**WHAT THE EXERCISE ASKS:**
Please repeat, from the entries that follow, the lines from the one containing "String Notation str lit_of_bytes bytes_of_lit" through the one containing "Definition is_alpha (c" exactly, adding nothing.

**DATA:**
(** * NEAR-Kotlin-RPC: schema repair and source rewrite scripts

    A shallow embedding of the three scripts under [scripts/]:
    - [fix_openapi_spec.py]: the four repair passes over the schema document;
    - [openapi_fixes.py]: endpoint collapsing and the per-file rewrite passes
      over generated Kotlin;
    - [convert_naming.py]: the naming conversion shared with [openapi_fixes.py].

    Text is the list of the bytes of its UTF-8 form.  The character classes
    [\s] and [\w], the white space of [strip] and the mappings [upper] and
    [lower] are those of Python on code points below 128: a byte above 127 is
    carried along as a symbol that is neither a letter, a digit nor white
    space.  [str.title], which the naming conversion applies to any text, is
    not cut down in this way: the conversion is given for every title-casing
    function that has the two properties of [str.title] stated with the class
    [Titling] below (the Unicode tables themselves are no part of the
    repository). *)

From Stdlib Require Import List Ascii ZArith NArith Lia Bool Arith.
From Stdlib Require Import Floats.SpecFloat.
Import ListNotations.

Set Warnings "-via-type-remapping,-via-type-mismatch".

(** ** Text *)

Definition str := list ascii.

Inductive str_lit := SNil | SCons (a : ascii) (s : str_lit).

Fixpoint lit_of_bytes (l : list Byte.byte) : str_lit :=
  match l with
  | nil => SNil
  | b :: t => SCons (ascii_of_byte b) (lit_of_bytes t)
  end.

Fixpoint bytes_of_lit (s : str_lit) : list Byte.byte :=
  match s with
  | SNil => nil
  | SCons a t => byte_of_ascii a :: bytes_of_lit t
  end.

Declare Scope str_scope.
Delimit Scope str_scope with str.
String Notation str lit_of_bytes bytes_of_lit
  (via str_lit mapping [[nil] => SNil, [cons] => SCons]) : str_scope.
Open Scope str_scope.
Open Scope list_scope.

(** The double quote and the line feed, which no literal spells. *)
Definition dq : ascii := ascii_of_nat 34.
Definition nl : ascii := ascii_of_nat 10.

Definition str_eqb (a b : str) : bool :=
  if list_eq_dec ascii_dec a b then true else false.

Definition code (c : ascii) : N := N_of_ascii c.

Definition in_range (lo hi : N) (c : ascii) : bool :=
  (lo <=? code c)%N && (code c <=? hi)%N.

Definition is_lower (c : ascii) : bool := in_range 97 122 c.
Definition is_upper (c : ascii) : bool := in_range 65 90 c.
Definition is_digit (c : ascii) : bool := in_range 48 57 c.
Definition is_alpha (c : ascii) : bool := is_lower c || is_upper c.

(** [\w] of the [re] module. *)
Definition is_word (c : ascii) : bool :=
  is_alpha c || is_digit c || Ascii.eqb c "_".

(** [\s] of the [re] module, and the white space of [str.strip]:
    TAB, LF, VT, FF, CR, the separators 28..31 and the space. *)
Definition is_space (c : ascii) : bool :=
  in_range 9 13 c || in_range 28 31 c || Ascii.eqb c " ".

Definition to_upper (c : ascii) : ascii :=
  if is_lower c then ascii_of_N (code c - 32) else c.

Definition to_lower (c : ascii) : ascii :=
  if is_upper c then ascii_of_N (code c + 32) else c.

(** [str.upper], [str.lower] *)
Definition upper (s : str) : str := map to_upper s.
Definition lower (s : str) : str := map to_lower s.

(** [str.title] on 7-bit text: a cased character is upper-cased when the
    character before it is not cased, and lower-cased when it is. *)
Fixpoint title_from (previous_is_cased : bool) (s : str) : str :=
  match s with
  | [] => []
  | c :: t =>
      (if previous_is_cased then to_lower c else to_upper c)
        :: title_from (is_alpha c) t
  end.

Definition title_7bit (s : str) : str := title_from false s.

(** A byte below 128: a character of the 7-bit set. *)
Definition is_7bit (c : ascii) : bool := (code c <? 128)%N.

(** [str.title] itself follows the case tables of the Unicode database of the
    interpreter.  What the scripts rely on is kept as a class: on 7-bit text
    it is [title_7bit], and it writes no underscore into a text that has
    none (no case mapping of a character other than the underscore yields an
    underscore, and the UTF-8 form of such a character holds no underscore
    byte). *)
Class Titling : Type := {
  title : str -> str;
  title_on_7bit :
    forall t, forallb is_7bit t = true -> title t = title_7bit t;
  title_writes_no_underscore :
    forall t, ~ In "_"%char t -> ~ In "_"%char (title t)
}.

(** [str.capitalize], the other reading of "capitalized". *)
Definition capitalize (s : str) : str :=
  match s with
  | [] => []
  | c :: t => to_upper c :: lower t
  end.

(** [str.split(sep)] for a one-character separator. *)
Fixpoint split_on (sep : ascii) (s : str) : list str :=
  match s with
  | [] => [[]]
  | c :: t =>
      if Ascii.eqb c sep then [] :: split_on sep t
      else match split_on sep t with
           | h :: r => (c :: h) :: r
           | [] => [[c]]
           end
  end.

(** [sep.join(parts)] *)
Fixpoint join (sep : str) (parts : list str) : str :=
  match parts with
  | [] => []
  | [p] => p
  | p :: rest => p ++ sep ++ join sep rest
  end.

(** [str.lstrip(chars)], [str.rstrip(chars)], [str.strip(chars)] for a
    character class. *)
Fixpoint lstrip_by (p : ascii -> bool) (s : str) : str :=
  match s with
  | [] => []
  | c :: t => if p c then lstrip_by p t else s
  end.

Definition rstrip_by (p : ascii -> bool) (s : str) : str :=
  rev (lstrip_by p (rev s)).

Definition strip_by (p : ascii -> bool) (s : str) : str :=
  rstrip_by p (lstrip_by p s).

Definition strip_slashes : str -> str := strip_by (fun c => Ascii.eqb c "/").
Definition strip : str -> str := strip_by is_space.
Definition lstrip : str -> str := lstrip_by is_space.

(** [s.startswith(p)] *)
Fixpoint startswith (p s : str) : bool :=
  match p, s with
  | [], _ => true
  | _ :: _, [] => false
  | a :: p', b :: s' => Ascii.eqb a b && startswith p' s'
  end.

(** [p in s] on two strings. *)
Fixpoint contains (p s : str) : bool :=
  startswith p s ||
  match s with
  | [] => false
  | _ :: t => contains p t
  end.

(** [s.replace(a, b)] for single characters. *)
Definition replace_char (a b : ascii) (s : str) : str :=
  map (fun c => if Ascii.eqb c a then b else c) s.

(** ** Naming conversion ([convert_naming.py] and [openapi_fixes.py] hold the
    same function) *)

Definition snake_to_camel {titling : Titling} (snake_str : str) : str :=
  let components := split_on "_" snake_str in
  hd [] components ++ concat (map title (tl components)).

(** ** The schema document

    What [json.load] returns: a tree of [None], booleans, integers, floats,
    strings, lists and insertion-ordered dictionaries with string keys.  The
    passes mutate the document in place; [json.load] builds a tree without
    sharing and every pass drops the object it takes a sub-object from, so a
    functional update of the tree is what the mutation does. *)

Unset Elimination Schemes.
Inductive json : Type :=
| JNull
| JBool (b : bool)
| JInt (n : Z)
| JFloat (f : spec_float)
| JStr (s : str)
| JArr (items : list json)
| JObj (entries : list (str * json)).
Set Elimination Schemes.

Definition dict := list (str * json).

Fixpoint dict_get (k : str) (d : dict) : option json :=
  match d with
  | [] => None
  | (k', v) :: t => if str_eqb k' k then Some v else dict_get k t
  end.

Definition dict_has (k : str) (d : dict) : bool :=
  match dict_get k d with Some _ => true | None => false end.

(** [d[k] = v]: an existing key keeps its place, a new one goes last. *)
Fixpoint dict_set (k : str) (v : json) (d : dict) : dict :=
  match d with
  | [] => [(k, v)]
  | (k', v') :: t =>
      if str_eqb k' k then (k, v) :: t else (k', v') :: dict_set k v t
  end.

(** [del d[k]] *)
Definition dict_del (k : str) (d : dict) : dict :=
  filter (fun e => negb (str_eqb (fst e) k)) d.

Definition keys (d : dict) : list str := map fst d.

(** Python truth value. *)
Definition truthy (v : json) : bool :=
  match v with
  | JNull => false
  | JBool b => b
  | JInt n => negb (n =? 0)%Z
  | JFloat (S754_zero _) => false
  | JFloat _ => true
  | JStr s => negb (str_eqb s [])
  | JArr l => match l with [] => false | _ => true end
  | JObj d => match d with [] => false | _ => true end
  end.

(** *** Exceptions

    A pass either returns or dies with an exception, which neither script
    catches: no output is then written.  [Unsupported] marks the one path
    the model does not follow (a non-string dictionary key, a [str()] of a
    float or a container). *)

Inductive error := TypeError | AttributeError | KeyError | Unsupported.

Inductive result (A : Type) : Type :=
| Ok (a : A)
| Err (e : error).
Arguments Ok {A} a.
Arguments Err {A} e.

Definition bind {A B} (m : result A) (f : A -> result B) : result B :=
  match m with
  | Ok a => f a
  | Err e => Err e
  end.

Notation "x <- m ;; k" := (bind m (fun x => k))
  (at level 61, m at next level, right associativity).
Notation "' p <- m ;; k" := (bind m (fun x => match x with p => k end))
  (at level 61, p pattern, m at next level, right associativity).

Fixpoint mapM {A B} (f : A -> result B) (l : list A) : result (list B) :=
  match l with
  | [] => Ok []
  | a :: t => b <- f a ;; r <- mapM f t ;; Ok (b :: r)
  end.

Fixpoint foldM {A S} (f : S -> A -> result S) (l : list A) (s : S) : result S :=
  match l with
  | [] => Ok s
  | a :: t => s' <- f s a ;; foldM f t s'
  end.

(** *** The operations of Python the passes use, with their exceptions *)

(** [obj.get(k, default)]: only a dictionary has [get]. *)
Definition py_get (obj : json) (k : str) (default : json) : result json :=
  match obj with
  | JObj d => Ok (match dict_get k d with Some v => v | None => default end)
  | _ => Err AttributeError
  end.

Definition is_str (s : str) (v : json) : bool :=
  match v with JStr s' => str_eqb s' s | _ => false end.

(** [k in obj] for a string [k]: key of a dictionary, element of a list,
    substring of a string. *)
Definition py_in (k : str) (obj : json) : result bool :=
  match obj with
  | JObj d => Ok (dict_has k d)
  | JArr l => Ok (existsb (is_str k) l)
  | JStr s => Ok (contains k s)
  | _ => Err TypeError
  end.

(** [obj[k]] for a string [k]. *)
Definition py_getitem (obj : json) (k : str) : result json :=
  match obj with
  | JObj d => match dict_get k d with Some v => Ok v | None => Err KeyError end
  | _ => Err TypeError
  end.

(** [len(obj)] *)
Definition py_len (obj : json) : result nat :=
  match obj with
  | JObj d => Ok (length d)
  | JArr l => Ok (length l)
  | JStr s => Ok (length s)
  | _ => Err TypeError
  end.

(** [for item in obj]: the elements of a list, the keys of a dictionary, the
    characters of a string. *)
Definition py_iter (obj : json) : result (list json) :=
  match obj with
  | JArr l => Ok l
  | JObj d => Ok (map (fun e => JStr (fst e)) d)
  | JStr s => Ok (map (fun c => JStr [c]) s)
  | _ => Err TypeError
  end.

**EXERCISE OUTPUT:**
String Notation str lit_of_bytes bytes_of_lit
  (via str_lit mapping [[nil] => SNil, [cons] => SCons]) : str_scope.
Open Scope str_scope.
Open Scope list_scope.

(** The double quote and the line feed, which no literal spells. *)
Definition dq : ascii := ascii_of_nat 34.
Definition nl : ascii := ascii_of_nat 10.

Definition str_eqb (a b : str) : bool :=
  if list_eq_dec ascii_dec a b then true else false.

Definition code (c : ascii) : N := N_of_ascii c.

Definition in_range (lo hi : N) (c : ascii) : bool :=
  (lo <=? code c)%N && (code c <=? hi)%N.

Definition is_lower (c : ascii) : bool := in_range 97 122 c.
Definition is_upper (c : ascii) : bool := in_range 65 90 c.
Definition is_digit (c : ascii) : bool := in_range 48 57 c.
Definition is_alpha (c : ascii) : bool := is_lower c || is_upper c.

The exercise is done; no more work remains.